Bowman offers a series of exercises that could start correcting years of too much sitting and improper walking, noting that going from never walking correctly to walking barefoot 3 miles a day will cause damage (like running a marathon untrained would). But her mission is to try to make the individual reader healthy in her captivity. It is not Bowman’s role to explore the failure of the cultural system we live in. But it is our role to do that.

In the long-term, more of us will return to livelihoods based on survival: farming, foraging, mending, making, and all the other traditional skills that made up a peasant lifestyle or what will make up the post-growth “plenitude economy” (if we get to that positive future). That is something I and many others have discussed for years—from exploring the transition to degrowth to promoting yardfarming.

But during the transition to the plenitude economy (or just simply to survival in a post-collapse future), reclaiming life skills—which are often physical in nature—will be beneficial to our bodies (both diet and movement) and will help get us ready for the transition. These can be activities as simple as gardening or wild plant foraging, which provide food, access to greensong, light activity, and a meditative quality that can help unwind work and life stresses.

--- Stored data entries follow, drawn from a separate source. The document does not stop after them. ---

(* ===== verification/DecodeProps.v ===== *)
(** * Decoding

    The decision tree changes which patterns are looked at, not which rule is
    found: [decode] gives the rule a scan of all patterns in match order finds. *)
From S2P Require Import Prelude Bits Types Exprs Registers Func Program Sorting Encoding EncodingProps Engine.
Local Open Scope Z_scope.

(** ** The reference decoder *)

(** A rule tried on a word, with the fields it has there. *)
Definition trialOf (fields : list Z) (valid : bool) (number : Z) (d : DecodedInsn) : DecodedInsn :=
  MkDecodedInsn valid number (decAddress d) (decWord d) (decLength d) fields.

Definition fieldsAt (p : SpecProgram) (d : DecodedInsn) (number : Z) : option (list Z) :=
  r ← instructions p !! Z.to_nat number; decodeFields r (decWord d).

Definition accepts (p : SpecProgram) (d : DecodedInsn) (number : Z) : Run bool :=
  match instructions p !! Z.to_nat number, fieldsAt p d number with
  | Some r, Some fields => guardsAccept p (trialOf fields false number d) (ruleGuards r)
  | _, _ => Fault
  end.

(** The first rule of a list of rules whose guards accept. *)
Fixpoint firstAccepted (p : SpecProgram) (d : DecodedInsn) (numbers : list Z) : Run DecodedInsn :=
  match numbers with
  | [] => Done d
  | number :: numbers =>
      match accepts p d number, fieldsAt p d number with
      | Done true, Some fields => Done (trialOf fields true number d)
      | Done false, _ => firstAccepted p d numbers
      | Fault, _ | _, None => Fault
      | OutOfFuel, _ => OutOfFuel
      end
  end.

(** The word of the bytes; a word of at most 64 bits always has one. *)
Definition wordOf (p : SpecProgram) (bytes : list Z) : option Z :=
  assembleWord (progEndian p) (take (Z.to_nat (insnWidth p / 8)) bytes) 0 0.

Definition undecoded (p : SpecProgram) (bytes : list Z) (address : Z) : DecodedInsn :=
  MkDecodedInsn false 0 address (default 0 (wordOf p bytes)) (insnWidth p / 8) [].

(** A linear scan of the patterns that match, in match order. *)
Definition decodeLinear `{Sorter} (p : SpecProgram) (bytes : list Z) (address : Z) : Run DecodedInsn :=
  let d := undecoded p bytes address in
  if Z.of_nat (length bytes) <? insnWidth p / 8 then Done (MkDecodedInsn false 0 address 0 (insnWidth p / 8) [])
  else firstAccepted p d ((fun i => patInstruction (patternAt (patterns p) i)) <$>
         filter (matchesAt (patterns p) (decWord d)) (sort_by (indexBefore (patterns p)) (allIndices (patterns p)))).

(** ** Words *)

Definition bytes_ok (bytes : list Z) : Prop := Forall (fits 8) bytes.

Lemma assembleWord_fits order bytes index word :
  bytes_ok bytes -> fits 64 word -> 0 <= index -> index + Z.of_nat (length bytes) <= 8 ->
  exists w, assembleWord order bytes index word = Some w /\ fits 64 w.
Proof.
  intros Hb. revert index word. induction Hb as [|b bytes Hb _ IH]; intros index word Hw Hi Hl; cbn in *; [by exists word|].
  destruct order; [if_false|]; (apply IH; [|lia..]); apply fits_lor; auto using fits_shl64; try lia.
  eapply fits_weaken; [done|lia].
Qed.

(** ** Candidates *)

Lemma tryCandidates_firstAccepted p d candidates :
  Forall (fun c => is_Some (patterns p !! Z.to_nat c)) candidates ->
  tryCandidates p d candidates =
  firstAccepted p d ((fun i => patInstruction (patternAt (patterns p) i)) <$> filter (matchesAt (patterns p) (decWord d)) candidates).
Proof.
  induction 1 as [|c candidates [a Ha] _ IH]; cbn [tryCandidates]; [done|]. rewrite Ha, filter_cons.
  assert (patternAt (patterns p) c = a) as Hc by (unfold patternAt; by rewrite Ha).
  destruct (Z.land (decWord d) (patMask a) =? patValue a) eqn:Em; cbn [negb].
  2: { rewrite decide_False; [done|]. unfold matchesAt, patternMatches. rewrite Hc. congruence. }
  rewrite decide_True by (unfold matchesAt, patternMatches; by rewrite Hc).
  cbn [fmap list_fmap firstAccepted]. unfold accepts. rewrite Hc. unfold fieldsAt.
  destruct (instructions p !! _) as [r|]; [|done]. cbn [mbind option_bind].
  destruct (decodeFields r (decWord d)) as [fields|]; [|done]. fold (trialOf fields false (patInstruction a) d). by destruct (guardsAccept _ _ _) as [[]| |].
Qed.

(** ** Ranges *)

(** Few enough patterns for a [uint32_t] index, a word of at most 64 bits, and
    a tree built from the patterns. *)
Record decodable `{Sorter} (p : SpecProgram) : Prop := {
  dec_count : Z.of_nat (length (patterns p)) <= 2 ^ 32;
  dec_width : 0 <= insnWidth p <= 64;
  dec_tree : decoder p = buildDecisionTree (patterns p) (insnWidth p) }.

Lemma elem_of_allIndices ps i :
  Z.of_nat (length ps) <= 2 ^ 32 -> i ∈ allIndices ps <-> 0 <= i < Z.of_nat (length ps).
Proof.
  intros Hn. unfold allIndices. rewrite list_elem_of_fmap. setoid_rewrite elem_of_seq. unfold u32. split.
  - intros (k & -> & Hk). rewrite Z.mod_small by lia. lia.
  - intros Hi. exists (Z.to_nat i). rewrite Z.mod_small by lia. lia.
Qed.

Lemma index_pattern ps i : 0 <= i < Z.of_nat (length ps) -> ps !! Z.to_nat i = Some (patternAt ps i).
Proof. intros Hi. unfold patternAt. destruct (lookup_lt_is_Some_2 ps (Z.to_nat i)) as [a ->]; [lia|done]. Qed.

Section Decode.
Context `{SorterLaws}.
Context (p : SpecProgram) (Hp : decodable p).

Lemma lookup_in_range word : fits 64 word ->
  Forall (fun c => is_Some (patterns p !! Z.to_nat c)) (treeLookup (decoder p) word).
Proof using Type*.
  intros Hw. destruct Hp as [Hn Hi Ht]. rewrite Ht. apply Forall_forall. intros i Hin.
  apply lookup_indices, elem_of_allIndices in Hin; [|done|lia|done]. rewrite index_pattern by done. eauto.
Qed.

Lemma wordOf_fits bytes : bytes_ok bytes -> exists w, wordOf p bytes = Some w /\ fits 64 w.
Proof using Type*.
  intros Hb. destruct Hp as [_ Hw _]. apply assembleWord_fits; [by apply Forall_take|by apply fits_0|done|].
  rewrite length_take. assert (insnWidth p / 8 <= 8) by (apply Z.div_le_upper_bound; lia). lia.
Qed.

Lemma decode_linear bytes address : bytes_ok bytes -> decode p bytes address = decodeLinear p bytes address.
Proof using Type*.
  intros Hb. unfold decode, decodeLinear, undecoded. destruct (_ <? _); [done|].
  destruct (wordOf_fits bytes Hb) as (w & Hword & Hw). fold (wordOf p bytes). rewrite Hword. cbn [default from_option].
  rewrite tryCandidates_firstAccepted by by apply lookup_in_range. destruct Hp as [Hn Hi Ht]. rewrite Ht.
  by rewrite lookup_linear by (done || lia).
Qed.

(** What a scan of a list in match order finds. *)
Lemma firstAccepted_spec d r (candidates : list Z) :
  in_order (indexBefore (patterns p)) candidates ->
  firstAccepted p d ((fun i => patInstruction (patternAt (patterns p) i)) <$> candidates) = Done r -> decValid d = false ->
  if decValid r
  then exists i fields, i ∈ candidates /\ fieldsAt p d (patInstruction (patternAt (patterns p) i)) = Some fields /\
         r = trialOf fields true (patInstruction (patternAt (patterns p) i)) d /\
         accepts p d (patInstruction (patternAt (patterns p) i)) = Done true /\
         forall j, j ∈ candidates -> accepts p d (patInstruction (patternAt (patterns p) j)) = Done true -> indexBefore (patterns p) j i = false
  else r = d /\ forall j, j ∈ candidates -> accepts p d (patInstruction (patternAt (patterns p) j)) = Done false.
Proof using.
  intros Hs. revert r. induction Hs as [|i candidates Hs IH Hi]; intros r Hdone Hd; cbn [fmap list_fmap firstAccepted] in Hdone.
  - injection Hdone as <-. rewrite Hd. split; [done|]. by intros j ?%elem_of_nil.
  - destruct (accepts p d (patInstruction (patternAt (patterns p) i))) as [[]| |] eqn:Ea; try (by destruct (fieldsAt p d (patInstruction (patternAt (patterns p) i)))).
    + destruct (fieldsAt p d _) as [fields|] eqn:Er; [|done]. injection Hdone as <-. exists i, fields. split_and!; try done; [by left|].
      intros j [->|Hj]%elem_of_cons _; [|by eapply Forall_forall in Hi].
      destruct (indexBefore_ordered (patterns p)) as (Hk & Hirr & _). apply not_true_iff_false. rewrite Hk. apply Hirr.
    + specialize (IH r Hdone Hd). destruct (decValid r).
      * destruct IH as (k & fields & Hk & Hfields & Hr & Hacc & Hbest). exists k, fields. split_and!; try done; [by right|].
        intros j [->|Hj]%elem_of_cons Hj'; [congruence|by apply Hbest].
      * destruct IH as [-> IH]. split; [done|]. intros j [->|Hj]%elem_of_cons; [done|by apply IH].
Qed.
End Decode.

(** ** Properties *)

Section Correct.
Context `{SorterLaws}.

(** C2 Decoding finds the right rule. For a program with at most 2^32 patterns,
    words of at most 64 bits and the decision tree of its patterns ([decodable]),
    given enough bytes and a decoding that ends in a result: the bytes make a word,
    and the decision tree gives the same answer as a scan of every pattern in match
    order; a decoded rule is one whose pattern matches the word and whose guards
    accept, and no other such rule comes before it; and a word is left undecoded only
    if every rule whose pattern matches it has a guard that refuses. *)
Theorem decode_correct p bytes address r :
  decodable p -> bytes_ok bytes -> insnWidth p / 8 <= Z.of_nat (length bytes) -> decode p bytes address = Done r ->
  let d := undecoded p bytes address in
  wordOf p bytes = Some (decWord d) /\ decodeLinear p bytes address = Done r /\
  (decValid r = true -> exists a rule fields, a ∈ patterns p /\ patternMatches a (decWord d) = true /\
     instructions p !! Z.to_nat (patInstruction a) = Some rule /\ decodeFields rule (decWord d) = Some fields /\
     r = trialOf fields true (patInstruction a) d /\
     accepts p d (patInstruction a) = Done true /\
     forall b, b ∈ patterns p -> patternMatches b (decWord d) = true -> accepts p d (patInstruction b) = Done true ->
       matchesBefore b a = false) /\
  (decValid r = false -> r = d /\ forall b, b ∈ patterns p -> patternMatches b (decWord d) = true ->
     accepts p d (patInstruction b) = Done false).
Proof using Type*.
  intros Hp Hb Hlen Hdone d. rewrite (decode_linear p Hp) in Hdone by done.
  split; [destruct (wordOf_fits p Hp bytes Hb) as (w & Hw & _); unfold d, undecoded; cbn; by rewrite Hw|]. split; [done|].
  unfold decodeLinear in Hdone. fold d in Hdone. destruct (Z.ltb_spec (Z.of_nat (length bytes)) (insnWidth p / 8)); [lia|].
  set (candidates := filter _ _) in Hdone.
  assert (in_order (indexBefore (patterns p)) candidates) as Ho.
  { apply in_order_filter. eapply sort_by_ordered, indexBefore_ordered. }
  assert (forall i, i ∈ candidates -> patternAt (patterns p) i ∈ patterns p /\ patternMatches (patternAt (patterns p) i) (decWord d) = true) as Hin.
  { intros i. unfold candidates. rewrite list_elem_of_filter, sort_by_perm, elem_of_allIndices by apply Hp. intros [Hm Hi].
    split; [by eapply list_elem_of_lookup_2, index_pattern|done]. }
  assert (forall b, b ∈ patterns p -> patternMatches b (decWord d) = true -> exists i, i ∈ candidates /\ patternAt (patterns p) i = b) as Hall.
  { intros b [k Hk]%list_elem_of_lookup_1 Hm. assert (patternAt (patterns p) (Z.of_nat k) = b) as Hkb by (unfold patternAt; by rewrite Nat2Z.id, Hk).
    exists (Z.of_nat k). split; [|done]. unfold candidates. rewrite list_elem_of_filter, sort_by_perm, elem_of_allIndices by apply Hp.
    apply lookup_lt_Some in Hk. split; [unfold matchesAt; by rewrite Hkb|lia]. }
  pose proof (firstAccepted_spec p d r candidates Ho Hdone eq_refl) as Hr. destruct (decValid r); split; try done; intros _.
  - destruct Hr as (i & fields & Hi & Hfields & -> & Hacc & Hbest). apply Hin in Hi as Hi'. unfold fieldsAt in Hfields.
    destruct (instructions p !! _) as [rule|] eqn:Hrule; [|done]. exists (patternAt (patterns p) i), rule, fields.
    split_and!; try done; [apply Hi'..|]. intros b Hbp Hbm Hba. apply Hall in Hbm as (j & Hj & <-); [|done]. by apply (Hbest j).
  - destruct Hr as [-> Hr]. split; [done|]. intros b Hbp Hbm. apply Hall in Hbm as (j & Hj & <-); [|done]. by apply Hr.
Qed.
End Correct.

Or you can develop a new income-earning skill (doula, medic, forest medicine practitioner, woodworker, even learn to design and build appropriate technologies—it’ll be good business one day converting washing machines into bicilavadoras). Even if it turns out Gaia was far more resilient than we assessed and the consumer culture remains dominant for a few more decades, the worst outcome is that you got outdoors, learned new skills, got your body out from your electronic culturally-created prison, and got it moving again. But even if you never need those new skills, it is probable that your children will be grateful (and more likely to survive) for any of these skills you pass on to them. Now get up and move! Before your fins get any floppier.